Méridional par vocation, bien qu'originaire de l'ouest du septentrion français, Ange Bastiani, dit Victor Maurice Lepage, dit Maurice Raphael, dit beaucoup d'autres choses - dont certaines assez peu plaisantes - Ange Bastiani aimait chanter les mauvais coinstos de Toulon.

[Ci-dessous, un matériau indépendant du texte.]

(* ===== verification/DiskStore.v ===== *)
(** * The on-disk engine (src/disk_store.cpp)

    Values live in an append-only data file; memory holds an index from each
    key to the offset and length of its latest value.  The state is that of a
    [DiskStore] object together with the bytes of the file at [path_]. *)

From S2P Require Import Prelude Stream Records.

Local Open Scope Z_scope.

(** The iteration order of [std::unordered_map] is unspecified: any order that
    visits each element once. *)
Class UnorderedIter := {
  iter_order : gmap bytes Entry -> list (bytes * Entry);
  iter_order_perm m : iter_order m ≡ₚ map_to_list m;
}.

Record DiskStore := {
  d_data : bytes;                 (* the file at path_ *)
  d_index : gmap bytes Entry;     (* index_ *)
  d_ok : bool;                    (* ok_ *)
  d_env : list io;                (* outcomes of the I/O to come *)
}.

(** ** Reading and writing *)

(** [read_value]: seek to the value and read it. *)
Definition read_value (file : bytes) (e : Entry) : option bytes :=
  fst <$> read_bytes e.(value_len) (drop e.(value_pos) file).

Definition disk_exists (key : bytes) (d : DiskStore) : bool :=
  bool_decide (is_Some (d.(d_index) !! key)).

Definition disk_size (d : DiskStore) : Z := Z.of_nat (size d.(d_index)).

(** [DiskStore::set]: append the record, flush, then index the value. *)
Definition disk_set (key value : bytes) (d : DiskStore) : bool * DiskStore :=
  if negb d.(d_ok) || (key =?b []) || (value =?b []) then (false, d) else
  let '(o, env') := next_io d.(d_env) in
  let '(written, good) := io_write o (set_record key value) in
  let header := lit "SET " ++ decimal (blen key) ++ lit " " ++ decimal (blen value) ++ lit " " in
  let pos := (length d.(d_data) + length header + length key)%nat in
  let data' := d.(d_data) ++ written in
  if good then
    (true, {| d_data := data';
              d_index := <[key := {| value_pos := pos; value_len := blen value |}]> d.(d_index);
              d_ok := true; d_env := env' |})
  else
    (false, {| d_data := data'; d_index := d.(d_index); d_ok := false; d_env := env' |}).

Definition disk_get (key : bytes) (d : DiskStore) : option bytes :=
  if negb d.(d_ok) then None else
  match d.(d_index) !! key with
  | None => None
  | Some e => read_value d.(d_data) e
  end.

(** [DiskStore::del]: append a tombstone, then drop the key from the index. *)
Definition disk_del (key : bytes) (d : DiskStore) : bool * DiskStore :=
  if negb d.(d_ok) || (key =?b []) then (false, d) else
  match d.(d_index) !! key with
  | None => (false, d)
  | Some _ =>
      let '(o, env') := next_io d.(d_env) in
      let '(written, good) := io_write o (del_record key) in
      let data' := d.(d_data) ++ written in
      if good then
        (true, {| d_data := data'; d_index := delete key d.(d_index);
                  d_ok := true; d_env := env' |})
      else
        (false, {| d_data := data'; d_index := d.(d_index); d_ok := false; d_env := env' |})
  end.

(** [DiskStore::clear]: truncate by reopening, then reopen for reading and
    writing.  A truncation that fails is not noticed. *)
Definition disk_clear (d : DiskStore) : bool * DiskStore :=
  let '(o1, env1) := next_io d.(d_env) in
  let '(o2, env2) := next_io env1 in
  let data' := if o1 =?b IoOk then [] else d.(d_data) in
  let opened := o2 =?b IoOk in
  (opened, {| d_data := data'; d_index := ∅; d_ok := opened; d_env := env2 |}).

(** ** Snapshots *)

Definition snapshot_index `{UnorderedIter} (d : DiskStore) : list (bytes * Entry) :=
  iter_order d.(d_index).

(** The loop of [read_snapshot]: entries that cannot be read are left out. *)
Definition read_entries (file : bytes) (entries : list (bytes * Entry)) : list (bytes * bytes) :=
  omap (fun kv => (fun v => (kv.1, v)) <$> read_value file kv.2) entries.

(** [read_snapshot] reads through a handle of its own, so from whatever the file
    holds by then; when the file cannot be opened ([None]) the snapshot is empty. *)
Definition read_snapshot (file : option bytes) (entries : list (bytes * Entry)) : list (bytes * bytes) :=
  match file with None => [] | Some f => read_entries f entries end.

Definition disk_snapshot `{UnorderedIter} (d : DiskStore) : list (bytes * bytes) :=
  read_snapshot (Some d.(d_data)) (snapshot_index d).
Lemma session_crash (st : store) w file env cap :
  session_ok st -> wal_ st = Some w -> crash_image w file ->
  let '(_, st') := replay_into (wal_new (Some file) env) (storage_new cap : store) in
  view st' ⊆ view st /\ (fits cap (view st) -> view st' = view st).
Proof.
  intros (_ & _ & w' & Hw' & Hi & Hv) Hw Hc. rewrite Hw in Hw'. injection Hw' as <-.
  pose proof (crash_image_log w file Hi Hc) as E.
  pose proof (replay_into_fresh cap (wal_new (Some file) env)) as H'.
  change (wal_log (wal_new (Some file) env)) with (log_records file) in H'.
  rewrite E, Hv in H'. destruct (replay_into _ _) as [n st'].
  by destruct H' as (_ & _ & _ & _ & _ & _ & _ & ? & ?).
Qed.

(** Crash recovery.  Serve any sequence of operations on a log that was
    clean at startup, whatever appends the operating system refuses; crash at
    any moment, even inside an append; replay the file that is left into a
    fresh engine.  The new engine holds exactly the data of the old one (the
    part that fits, if it is given less room), so every acknowledged write. *)
Theorem wal_crash_recovery path file env cap st rs ops w file' env' cap' :
  path <> [] -> path <> lit "none" -> path <> lit "-" ->
  is_log (default [] file) rs -> fits cap (apply_records ∅ rs) ->
  setup_persistence path file env (storage_new cap) = Some st ->
  Forall data_op ops -> wal_ (run st ops) = Some w -> crash_image w file' ->
  let '(_, st') := replay_into (wal_new (Some file') env') (storage_new cap' : store) in
  view st' ⊆ view (run st ops) /\ (fits cap' (view (run st ops)) -> view st' = view (run st ops)).
Proof.
  intros Hp1 Hp2 Hp3 Hl Hf Hs Hops Hw Hc.
  destruct (setup_session path file env cap st rs Hp1 Hp2 Hp3 Hl Hf Hs) as [Hses _].
  exact (session_crash _ w file' env' cap' (session_run st ops Hses Hops) Hw Hc).
Qed.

Sa rade, ses rades et ses putes.
Surtout ses putes - celles qui officiaient dans le petit Chicago, soit le Pavé d'amour, et à qui l'auteur dédia, dans son Mauvais Lieux de la Cote D'Azur (Balland, 1969) ce magnifique chant d'amour, plein d'une tendresse vaseuse, entre fascination poétique, extase de connaisseur et gueule de bois du consommateur :"Ah ! cet ancien quartier des claques ! Successivement baptisé le 'Chapeau rouge', puis le 'Pavé d'amour', en aura-t-il fait couler de l'encre et de la salive, entre autres liquides.Le Pavé d'amour, Bastiani lui dédia aussi une piece de theatre, Le Pain Des Jules, qui devint par la suite un roman, puis un film.
Il n'est certes plus un mauvais lieu, ou si peu, mais son souvenir demeure encore si vivace auprès de ceux qui l'ont connu ou en ont rêvé, son existence a si profondément marqué la ville de son sceau, qu'il serait dommage et malhonnête de ne pas le rappeler à la vie pour quelques instants.
C'était l'époque où Toulon ne portait ni cache-sexe, ni ceinture de chasteté et ne s'en portait pas plus mal.
Quartier réservé, mais pourquoi l'appeler quartier quand il était une ville et combien davantage. Une ville qui vibrait, vivait intensément, hurlait ses charmes, ses appâts et possédait, selon les moments, tout à la fois la douceur et l'âpreté de certains petits villages d'Estrémadure.
La ville de luxure... au sud, au nord, à l'est, à l'ouest. Boxons, claques, bouis-bouis,... dans tous les sens, tous azimuts, sous toutes les longitudes.
Ville dans la ville, avec ses placettes intérieures bruissantes de minuscules fontaines feuillues où de petits ânes gris allaient boire. Toute imprégnée de mystère discret, avec ses rites, ses lois, son univers particulier.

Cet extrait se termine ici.